## ACTIVITY
Look for the string "Lemma" in the data below, and copy each line that holds it.

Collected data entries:
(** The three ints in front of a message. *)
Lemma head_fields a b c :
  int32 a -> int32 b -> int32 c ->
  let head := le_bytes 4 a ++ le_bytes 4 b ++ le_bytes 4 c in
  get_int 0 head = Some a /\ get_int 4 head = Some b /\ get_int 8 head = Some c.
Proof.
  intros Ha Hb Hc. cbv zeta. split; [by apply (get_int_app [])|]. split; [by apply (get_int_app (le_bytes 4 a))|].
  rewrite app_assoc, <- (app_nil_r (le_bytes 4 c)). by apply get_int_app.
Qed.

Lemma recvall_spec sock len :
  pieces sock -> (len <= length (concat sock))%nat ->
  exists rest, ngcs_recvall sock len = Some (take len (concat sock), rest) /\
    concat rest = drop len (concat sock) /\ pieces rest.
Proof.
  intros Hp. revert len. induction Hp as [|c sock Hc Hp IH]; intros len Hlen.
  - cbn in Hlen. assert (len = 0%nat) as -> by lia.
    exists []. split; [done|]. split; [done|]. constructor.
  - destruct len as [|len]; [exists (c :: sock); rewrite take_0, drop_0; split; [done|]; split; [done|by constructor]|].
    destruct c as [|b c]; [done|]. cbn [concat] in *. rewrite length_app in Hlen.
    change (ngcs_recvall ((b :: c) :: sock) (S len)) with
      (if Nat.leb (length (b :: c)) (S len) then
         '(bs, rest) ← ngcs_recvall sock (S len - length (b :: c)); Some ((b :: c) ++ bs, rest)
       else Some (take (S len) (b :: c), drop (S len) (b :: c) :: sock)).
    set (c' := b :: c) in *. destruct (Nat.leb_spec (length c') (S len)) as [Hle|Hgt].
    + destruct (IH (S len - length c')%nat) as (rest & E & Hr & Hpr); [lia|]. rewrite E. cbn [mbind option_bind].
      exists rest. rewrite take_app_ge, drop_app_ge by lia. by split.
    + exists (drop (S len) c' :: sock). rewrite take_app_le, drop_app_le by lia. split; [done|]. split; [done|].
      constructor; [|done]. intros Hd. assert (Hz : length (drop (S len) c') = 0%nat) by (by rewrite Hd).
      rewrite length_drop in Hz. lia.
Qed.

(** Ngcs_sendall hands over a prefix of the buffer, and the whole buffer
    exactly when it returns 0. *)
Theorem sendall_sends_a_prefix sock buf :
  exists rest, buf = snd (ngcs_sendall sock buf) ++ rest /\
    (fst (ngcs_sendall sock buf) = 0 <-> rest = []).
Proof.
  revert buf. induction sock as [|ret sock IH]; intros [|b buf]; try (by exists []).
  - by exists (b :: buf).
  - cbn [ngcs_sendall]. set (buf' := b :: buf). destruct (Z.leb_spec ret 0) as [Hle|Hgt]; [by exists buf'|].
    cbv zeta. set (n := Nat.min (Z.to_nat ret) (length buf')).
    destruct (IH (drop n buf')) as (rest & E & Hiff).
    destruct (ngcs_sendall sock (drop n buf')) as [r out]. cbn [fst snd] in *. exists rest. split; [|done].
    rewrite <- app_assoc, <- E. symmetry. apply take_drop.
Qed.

## WRITTEN RESPONSE
Lemma head_fields a b c :
Lemma recvall_spec sock len :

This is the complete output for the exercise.